Mine is bolted solid to the frame.
 
1/4" teflon sheet material.
6 mounting brackets with 3/8" bolts
100_2126.jpg
 
I don't like to give the bolts any reason to loosen up, and cushin between the frame on body can do just that, the wood itself, if you do not use steel or thick Alum. backing plates, will compress and let a bolt get loose also... then things tend to slide around if not real tight... just me here.. been there and done that...:)
 
And on the sixth day God created Nylock lock nuts. The bolts stayed tight and all was good.
 
Nylock nuts are always used, but they will not keep it tight when the wood compresses, it is now loose and able to move a bit, and a bit becomes a bit MORE, get my drift?? the bolt has not gotten longer,loose, but the piece has gotten thinner, that makes it now loose ... just me here, and I rest my case... PS, Just like it takes two weeks to get the header bolts to stay tight, why is that?? the gasket keeps compressing, until it can no more.. :)
 
It's a good idea every so often to go back and retorque the body bolts (and every other bolt on the car). I just started noticing my T wandering a little, so I turned the wheel while at rest and found the Corvair box had loosened up on it's mount a little. :eek: I had used locktite and nylocks too, but it still came loose.

Don
 
I use model a body welting. it is a treated fabric made to go between the frame and body. It is available from any model a resto supplier. The last roll I bought did two cars.
 
A thru bolt and a nylock nut is the best way to go with bolting the body down to the frame... the frame material just is too thin, I believe, to keep things good and tight... But there are many that do just that... better safe than SORRY... :)
 
Or you can weld a threaded insert into your frame and keep the bottom of the frame rail clean.
 
I put a lot of 3/8 nuts in my chassis. I use a unibit cone type drill . If I can't find unplated nuts I sand off all the cad or zinc plating. I screw in a long bolt into the nut . stop drilling with the unibit when it is a good hammer in tight fit. the Unibit gives a chamfered hole for welding I use a square to get the nut lined up. weld it in then remove the bolt and chase the threads with a tap.
 
oldtman said:
I put a lot of 3/8 nuts in my chassis. I use a unibit cone type drill . If I can't find unplated nuts I sand off all the cad or zinc plating. I screw in a long bolt into the nut . stop drilling with the unibit when it is a good hammer in tight fit. the Unibit gives a chamfered hole for welding I use a square to get the nut lined up. weld it in then remove the bolt and chase the threads with a tap.
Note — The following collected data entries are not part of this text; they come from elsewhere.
(** * n8n-nodes-algorand: conversion, classification and dispatch helpers

    A shallow embedding of the helper code of the Algorand node
    ([utils/unitConverter.ts], [constants/networks.ts], [constants/arcs.ts],
    [transport/algodClient.ts], [Algorand.node.ts] and the polling trigger)
    and the properties its specification states about them; and, further
    down, of the code around it ([transport/indexerClient.ts], the KMD
    configuration, [utils/abiEncoder.ts], [utils/tealUtils.ts], [formatAlgo]
    and the checks of ['sendAlgo']) with properties read off that code.

    Conventions of the embedding:
    - a JavaScript [number] is an IEEE 754 binary64 value, modelled by the
      Standard Library's [spec_float] with precision 53 and maximal exponent
      1024; arithmetic is [SFmul], [SFdiv], [SFadd] at that format;
    - a JavaScript string is a [string]; [undefined] is [None];
    - an object literal used as a table is a finite map over its own keys,
      together with the property names every object inherits;
    - a call that may throw returns an [outcome];
    - ledger rounds and item indices, which the code only counts and
      compares, are integers ([Z], [nat]). *)

From Stdlib Require Import ZArith Lia Bool List String Ascii QArith Qround.
From Stdlib Require Import Floats.SpecFloat.
From Stdlib Require DecimalString.
From stdpp Require Import gmap strings list.

(* ================================================================== *)
(** * Definitions                                                      *)
(* ================================================================== *)

(** ** The JavaScript values and built-ins the code uses *)

Module JS.

(** How a call ends: with a value, or with an exception that propagates. *)
Inductive outcome (A : Type) : Type :=
| Returns (value : A)
| Throws (message : string).

Arguments Returns {A} value.
Arguments Throws {A} message.
(** * Neural style transfer (src/style_transfer/train.py)

    A shallow embedding of the training script: image loading, feature
    extraction through a frozen network, Gram matrices, the content and
    style losses, the optimisation loop and the final export.

    Tensors are a shape together with a row-major storage, as PyTorch and
    NumPy lay them out.  The scalar type is a parameter: every statement
    holds for any number system with the laws named in its hypotheses, and
    the examples run over fixed-point numbers. *)

From Stdlib Require Import QArith.
From stdpp Require Import gmap strings list pretty.

Open Scope nat_scope.

(** ** Scalars *)

(** The arithmetic a tensor element supports.  No law is assumed here; a
    theorem that needs one says so. *)
Class Scalar (R : Type) := {
  szero : R;
  sone : R;
  sadd : R → R → R;
  ssub : R → R → R;
  smul : R → R → R;
  sdiv : R → R → R;
  of_nat : nat → R;
  of_Q : Q → R;
  sleb : R → R → bool
}.

(** Fixed-point numbers with three decimal places, held in an integer: the
    number system of the examples. *)
Definition fx_scale : Z := 1000.

#[export] Instance fixed_point : Scalar Z := {
  szero := 0%Z;
  sone := fx_scale;
  sadd := Z.add;
  ssub := Z.sub;
  smul := λ a b, (a * b / fx_scale)%Z;
  sdiv := λ a b, (a * fx_scale / b)%Z;
  of_nat := λ n, (Z.of_nat n * fx_scale)%Z;
  of_Q := λ q, (Qnum q * fx_scale / Z.pos (Qden q))%Z;
  sleb := Z.leb
}.

(** ** Exceptions *)

Inductive Exn :=
  | ValueError
  | RuntimeError
  | KeyError (key : string)
  | ZeroDivisionError
  | RetrievalError.

Inductive Result (A : Type) :=
  | Ok (a : A)
  | Raise (e : Exn).
Arguments Ok {A} a.
Arguments Raise {A} e.

#[export] Instance Result_ret : MRet Result := λ A a, Ok a.
#[export] Instance Result_bind : MBind Result := λ A B f m,
  match m with
  | Ok a => f a
  | Raise e => Raise e
  end.

Definition is_Ok {A} (r : Result A) : Prop :=
  match r with Ok _ => True | Raise _ => False end.

(** ** Tensors *)

Section Tensors.
Context {R : Type} `{Scalar R}.

Record Tensor := mkTensor { tshape : list nat; tdata : list R }.

Definition numel (shape : list nat) : nat := foldr Nat.mul 1 shape.

Definition wf_tensor (t : Tensor) : Prop := length (tdata t) = numel (tshape t).

(** [tensor.view(r, c)]: the same storage under a new shape; PyTorch
    refuses a shape whose element count differs. *)
Definition view2 (t : Tensor) (r c : nat) : Result Tensor :=
  if decide (numel (tshape t) = r * c)
  then Ok (mkTensor [r; c] (tdata t))
  else Raise RuntimeError.

(** Element (i, j) of a matrix. *)
Definition at2 (t : Tensor) (i j : nat) : R :=
  match tshape t with
  | [_; c] => nth (i * c + j) (tdata t) szero
  | _ => szero
  end.

(** The storage of the r x c matrix whose entry (i, j) is [f i j]. *)
Definition tabulate2 (r c : nat) (f : nat → nat → R) : list R :=
  flat_map (λ i, map (f i) (seq 0 c)) (seq 0 r).

(** [tensor.t()]: a matrix is transposed, a scalar or a vector is returned
    as it is, a higher rank is an error. *)
Definition transpose (t : Tensor) : Result Tensor :=
  match tshape t with
  | [] | [_] => Ok t
  | [r; c] => Ok (mkTensor [c; r] (tabulate2 c r (λ j i, at2 t i j)))
  | _ => Raise RuntimeError
  end.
A small jar of swimming pool acid gets rid of the plating in about 5 seconds, I use a short length of welding rod for a hanger, then rinse with fresh water, ready to weld, I use flange nuts, helps keep the heat away from the threads, otherwise it will get as soft as the frame material.. just something to toss around... :)
 
I have the threaded inserts welded into the frame. Much cleaner than nuts on your bottom, no pun intended.